1. Plaintiff is a right handed 55 year-old female with a ninth grade education.

2. Since October 8, 1980 she has worked in the laundry of defendant-employer's nursing home washing, drying and folding clothes of the premises patients requiring a lot of lifting, pulling and straining with her dominant right arm in the course of loading and unloading clothes as well as using the same arm to slam close the doors of the two commercial washing machines there.

3. At a time certain on May 20, 1993 in the process of slamming the door of one of the premises two washing machines that was harder to close after its leaky seal had been replaced with another one plaintiff contends that she sustained either an interruption of her normal work routine and the introduction thereby of unusual conditions likely to result in unexpected consequences and/or a specific traumatic incident resulting in the disabling and otherwise compensable cervical disc herniation giving rise hereto.

4. Plaintiff's testimony, and other evidence, which if believed would tend to establish that in the process of slamming the door on one of the premises commercial washing machines on May 20, 1993 she sustained a compensable back (neck) injury, either as a result of a specific traumatic incident and/or an interruption of her normal work routine and the introduction thereby of unusual conditions likely to result in unexpected consequences is not accepted as credible based not only on her demeanor at hearing, but the following facts:

a.
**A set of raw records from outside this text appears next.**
Lemma emit_forward_spec ks es m m' man : emit_forward step m = (m', Ok man) -> progress ks es m -> Forward ∉ ks ->
  weights_there step m0 -> emitted ks es Forward m m' man.
Proof.
  intros E Hp Hk Hw. unfold RunManager_emit_forward in E. apply st_bind_Ok in E as (m1 & worker & E1 & E).
  apply (pick_worker_plain _ _ _ _ _ E1) in Hp as (Hworker & Hp & He). apply (emitted_after _ _ _ _ _ _ _ He).
  apply st_bind_Ok in E as (m2 & outs & E2 & E). apply st_bind_Ok in E as (m3 & ins & E3 & E).
  apply (mapS_run_uri (fun ub => target_key (rc_netuid cfg) (rc_run_id cfg) step ub)
    (fun ub uri => RunManager_output_ref cfg ("target_" +:+ py_str_int ub) uri)) in E2 as [-> ->].
  apply (weight_refs_spec ks es) in E3 as (-> & Hi1 & Hi2); [|done|intros ub Hub; by eapply still_there, Hw].
  apply st_bind_Ok in E as (m4 & graph & [-> _]%st_lift_Ok & E).
  eapply emitted_now; [exact E|done|done|done|done|done|done|apply simple_round|done| |done|].
  - rewrite Forall_map. apply Forall_forall. intros ub _. apply ref_printable_new; [solve_ascii| |done].
    apply (uri_ascii _ _ _ _ Hp). pose proof (printable_ascii _ run_printable). unfold target_key, run_root, root. solve_ascii.
  - intros us [= <-]. rewrite map_map. cbn [RunManager_output_ref ar_uri]. by rewrite (addr_same _ _ _ Hp).
Qed.

(** Jobs whose outputs were waited for. *)
Definition finished (K : list step_job) (es : list (manager * JobManifestV3)) (m : manager) : Prop :=
  forall e k, e ∈ es -> k ∈ K -> jm_job_id e.2 = job_name step k -> all_there m (jm_outputs e.2).

Lemma load_job_spec ks es m m' e man : RunManager_load_job (S := S) cfg (jm_job_id e.2) m = (m', Ok man) ->
  progress ks es m -> e ∈ es -> m' = m /\ man = JobManifestV3_normal e.2.
Proof.
  intros E Hp He. unfold RunManager_load_job in E. apply st_bind_Ok in E as (m1 & uri & [-> ->]%run_uri_inv & E).
  pose proof (pr_filed _ _ _ Hp) as Hf. rewrite Forall_forall in Hf. pose proof (filed_read _ _ _ _ (Hf _ He)) as Hr.
  unfold bucket_do in E. change (os_uri_for_key ?s (job_manifest_key _ _ ?j)) with (manifest_uri (job_manifest_key (rc_netuid cfg) (rc_run_id cfg)) s j) in E.
  rewrite Hr in E. injection E as <- <-. by rewrite mg_with_store_same.
Qed.

Lemma find_emission ks es m k : progress ks es m -> k ∈ ks -> exists e, e ∈ es /\ jm_job_id e.2 = job_name step k.
Proof.
  intros Hp Hk. assert (job_name step k ∈ map (fun e => jm_job_id e.2) es) as Hin.
  { rewrite (pr_ids _ _ _ Hp). by apply list_elem_of_fmap_2. }
  apply list_elem_of_fmap in Hin as (e & He & Hin). eauto.
Qed.

Lemma filed_outputs ks es m e r : progress ks es m -> e ∈ es -> r ∈ jm_outputs e.2 -> ref_printable r = true.
Proof.
  intros Hp He Hr. pose proof (pr_filed _ _ _ Hp) as Hf. rewrite Forall_forall in Hf. destruct (Hf _ He) as (Hok & _).
  apply manifest_refs_printable in Hok. rewrite Forall_forall in Hok. auto.
Qed.

(** An input that is an output of a job before. *)
Lemma passed_on name crypto r : ref_printable r = true -> str_forallb is_ascii name = true ->
  crypto = ar_crypto r \/ crypto = None -> ref_printable (mkRef name (ar_uri r) None None crypto) = true.
Proof.
  intros [Hu Hc]%ref_printable_inv Hn [-> | ->]; apply ref_printable_new; try done.
Qed.

Lemma artifact_ascii ks es m job worker name suffix : progress ks es m -> plain_worker worker ->
  str_forallb is_ascii job = true -> str_forallb is_ascii name = true -> str_forallb is_ascii suffix = true ->
  str_forallb is_ascii (os_uri_for_key (mg_store m)
    (artifact_key (rc_netuid cfg) (rc_run_id cfg) job (wi_hotkey_ss58 worker) (wi_worker_id worker) 0 name suffix)) = true.
Proof.
  intros Hp [Hw1 Hw2] Hj Hn Hs. apply (uri_ascii _ _ _ _ Hp). pose proof (printable_ascii _ run_printable).
  unfold artifact_key, artifact_prefix, root. solve_ascii.
Qed.

Lemma name_ascii k : str_forallb is_ascii (job_name step k) = true.
Proof. apply printable_ascii, job_name_printable. Qed.

(** The weights of the step are there from the start. *)
Context (weights_ready : weights_there step m0).

Lemma emit_inner_spec ks es m m' man ub r K : emit_inner step ub r m = (m', Ok man) -> progress ks es m -> finished K es m ->
  ub ∈ ubs task -> (0 <= ub)%Z -> (0 <= r)%Z -> Inner ub r ∉ ks -> Forward ∈ ks -> Forward ∈ K -> emitted ks es (Inner ub r) m m' man.
Proof.
  intros E Hp Hf Hub Hub0 Hr0 Hk Hfwd HfK. unfold RunManager_emit_inner in E. apply st_bind_Ok in E as (m1 & worker & E1 & E).
  apply (pick_worker_plain _ _ _ _ _ E1) in Hp as (Hworker & Hp & He). apply (emitted_after _ _ _ _ _ _ _ He).
  destruct (find_emission _ _ _ _ Hp Hfwd) as (e & Hine & Hid).
  apply st_bind_Ok in E as (m2 & fwd & E2 & E). change ("step" +:+ py_str_int step +:+ "-forward_pass") with (job_name step Forward) in E2.
  rewrite <- Hid in E2. apply (load_job_spec ks es) in E2 as [-> ->]; [|done..].
  apply st_bind_Ok in E as (m3 & target & [-> Ht]%st_lift_Ok & E). apply of_option_inv in Ht.
  cbn [JobManifestV3_normal jm_outputs] in Ht. apply list_elem_of_lookup_2 in Ht as Htin.
  apply st_bind_Ok in E as (m4 & uri & [-> ->]%run_uri_inv & E). apply st_bind_Ok in E as (m5 & w & [-> ->]%weight_ref_inv & E).
  apply st_bind_Ok in E as (m6 & graph & [-> _]%st_lift_Ok & E).
  eapply (emitted_now ks es) with (k := Inner ub r); [exact E|done|done|done|done|done|done|apply simple_replica|..].
  - constructor; [|constructor; [|done]].
    + apply ref_printable_new; [done|by eapply weights_ascii|apply weight_policy].
    + apply passed_on; [by eapply filed_outputs|done|by left].
  - constructor; [|done]. apply ref_printable_new; [done| |done].
    apply (artifact_ascii ks es); try done. exact (name_ascii (Inner ub r)).
  - constructor; [|constructor; [|done]]; cbn [ar_uri].
    + rewrite (addr_same _ _ _ Hp). by eapply still_there, weights_ready.
    + pose proof (Hf e Forward Hine HfK Hid) as Ha. eapply all_there_keeps in Ha; [|exact He].
      unfold all_there in Ha. rewrite Forall_forall in Ha. by apply Ha.
  - by intros us.
Qed.

(** The inner jobs of a block in the emissions. *)
Definition of_block (ub : Z) (e : manager * JobManifestV3) : bool :=
  str_contains (step_ub step ub +:+ "-inner") (jm_job_id e.2).

(** No job of the same step was emitted before it. *)
Context (emitted_before : Forall (fun id => exists s k, id = job_name s k /\ (0 <= s < step)%Z /\ job_ok k) (mg_emitted m0)).

Lemma load_jobs_spec ks es es' m m' jobs : progress ks es m -> incl es' es ->
  mapS (RunManager_load_job (S := S) cfg) (map (fun e => jm_job_id e.2) es') m = (m', Ok jobs) ->
  m' = m /\ jobs = map (fun e => JobManifestV3_normal e.2) es'.
Proof.
  intros Hp. revert m' jobs. induction es' as [|e es' IH]; intros m' jobs Hincl E; cbn [mapS map] in E; [by injection E as <- <-|].
  apply st_bind_Ok in E as (m1 & man & E1 & E). apply (load_job_spec ks es) in E1 as [-> ->]; [|done|].
  2: { apply list_elem_of_In, Hincl. by left. }
  apply st_bind_Ok in E as (m2 & rest & E2 & [= <- <-]). apply IH in E2 as [-> ->]; [done|].
  intros x Hx. apply Hincl. by right.
Qed.

Lemma filter_map_commute {A B} (f : A -> B) p (l : list A) : List.filter p (map f l) = map f (List.filter (fun x => p (f x)) l).
Proof. induction l as [|x l IH]; cbn; [done|]. destruct (p (f x)); cbn; by rewrite IH. Qed.

Lemma earlier_other_block ub : (0 <= ub)%Z -> List.filter (str_contains (step_ub step ub +:+ "-inner")) (mg_emitted m0) = [].
Proof.
  intros Hub. apply elem_of_nil_inv. intros id (Hid & Hc)%list_elem_of_In%filter_In. apply list_elem_of_In in Hid.
  rewrite Forall_forall in emitted_before. destruct (emitted_before _ Hid) as (s & k & -> & Hs & Hk).
  rewrite inner_pattern in Hc by (done || lia). destruct k; try discriminate Hc. apply bool_decide_eq_true in Hc as [-> _]. lia.
Qed.

Lemma inner_outputs_spec ks es m m' deltas ub : inner_outputs (S := S) cfg step ub m = (m', Ok deltas) -> progress ks es m -> (0 <= ub)%Z ->
  m' = m /\ deltas = concat (map (fun e => jm_outputs e.2) (List.filter (of_block ub) es)).
Proof.
  intros E Hp Hub. unfold inner_outputs in E. apply st_bind_Ok in E as (m1 & m2 & [= <- <-] & E).
  rewrite (em_emitted _ _ _ _ _ (pr_em _ _ _ Hp)), List.filter_app, earlier_other_block in E by done.
  rewrite <- (pr_ids _ _ _ Hp), filter_map_commute in E. cbn [app] in E.
  apply st_bind_Ok in E as (m3 & jobs & E1 & E). apply (load_jobs_spec ks es) in E1 as [-> ->]; [|done|apply incl_filter].
  injection E as <- <-. by rewrite map_map.
Qed.

Lemma of_block_inner ks es m ub e : progress ks es m -> (0 <= ub)%Z -> e ∈ List.filter (of_block ub) es ->
  e ∈ es /\ exists r, jm_job_id e.2 = job_name step (Inner ub r) /\ Inner ub r ∈ ks.
Proof.
  intros Hp Hub He. apply list_elem_of_In, filter_In in He as [He Hb]. apply list_elem_of_In in He. split; [done|].
  assert (jm_job_id e.2 ∈ map (job_name step) ks) as Hin.
  { rewrite <- (pr_ids _ _ _ Hp). by apply (list_elem_of_fmap_2 (fun e : manager * JobManifestV3 => jm_job_id e.2)). }
  apply list_elem_of_fmap in Hin as (k & Hid & Hk). pose proof (pr_ok _ _ _ Hp) as Hok. rewrite Forall_forall in Hok.
  unfold of_block in Hb. rewrite Hid, inner_pattern in Hb by auto. destruct k as [|u r|u|u|]; try discriminate Hb.
  apply bool_decide_eq_true in Hb as [_ ->]. eauto.
Qed.

Lemma delta_inputs_spec (P : ArtifactRef -> Prop) deltas :
  (forall i ref, ref ∈ deltas -> P (mkRef ("d_" +:+ py_str_int i) (ar_uri ref) None None (ar_crypto ref))) ->
  Forall P (delta_inputs deltas).
Proof.
  intros HP. apply Forall_lookup. intros i r Hr. unfold delta_inputs in Hr. rewrite list_lookup_imap in Hr.
  destruct (deltas !! i) as [ref|] eqn:Hd; [|done]. injection Hr as <-. apply HP. by eapply list_elem_of_lookup_2.
Qed.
Plaintiff did not notify defendant-employer that she had injured her neck on May 20, 1993 or thereafter until August 2, 1993 when the stipulated accident reports were prepared and then did not indicate that her injury occurred at a particular time on May 20, 1993 or any other date; but rather, attributed her ruptured cervical disc to continually using the same right arm to slam the washer door for a long time. The first time defendant-employer had heard of a specific traumatic incident when plaintiff is alleged to have injured her neck slamming the washing machine door on May 20, 1993 was when she testified at hearing.

b. When plaintiff initially sought treatment for her resulting neck problems on May 25, 1993 from her family physician, Dr. Rawl, she did not give a history of injuring her neck slamming a washing machine door at work much less a history of having injured herself at work or elsewhere, which is consistent with the recorded statement taken of her by a representative of defendant-carrier regarding the circumstances of her alleged neck injury where she denied sustaining a specific neck injury, at work or elsewhere.

c. When plaintiff was seen by Dr. Leonard for neurosurgical evaluation upon Dr. Rawl's referral she did not give a history of having sustained a specific neck injury on May 20, 1993 or any other time, much less one resulting from her slamming the door on a commercial washing machine at work; but rather, gave one of working in a laundry requiring her to do a lot of pulling of clothes with her arm and while working and doing a lot of heavy pulling and straining in May she began to have increased neck discomfort and radiating pain into her right arm, which is inconsistent with the specific injury she allegedly sustained slamming the washing machine door on May 20, 1993 and is instead consistent with the disabling neck condition developing gradually over time as opposed to being due to a specific traumatic incident occurring at a judicially cognizable time.

d. In her recorded statement plaintiff indicated that she had experienced neck problems for some time prior to May of 1993 for as much as a year, assumed they were due to arthritis and attempted to treat them herself with aspirin before ultimately seeking medical treatment from her family physician, Dr. Rawl, when her condition worsened, which again is inconsistent with her injuring her neck slamming a washing machine door closed on May 20, 1993 and instead is consistent with her neck problems developing gradually over time without identifiable incident or injury occurring at a judicially cognizable time.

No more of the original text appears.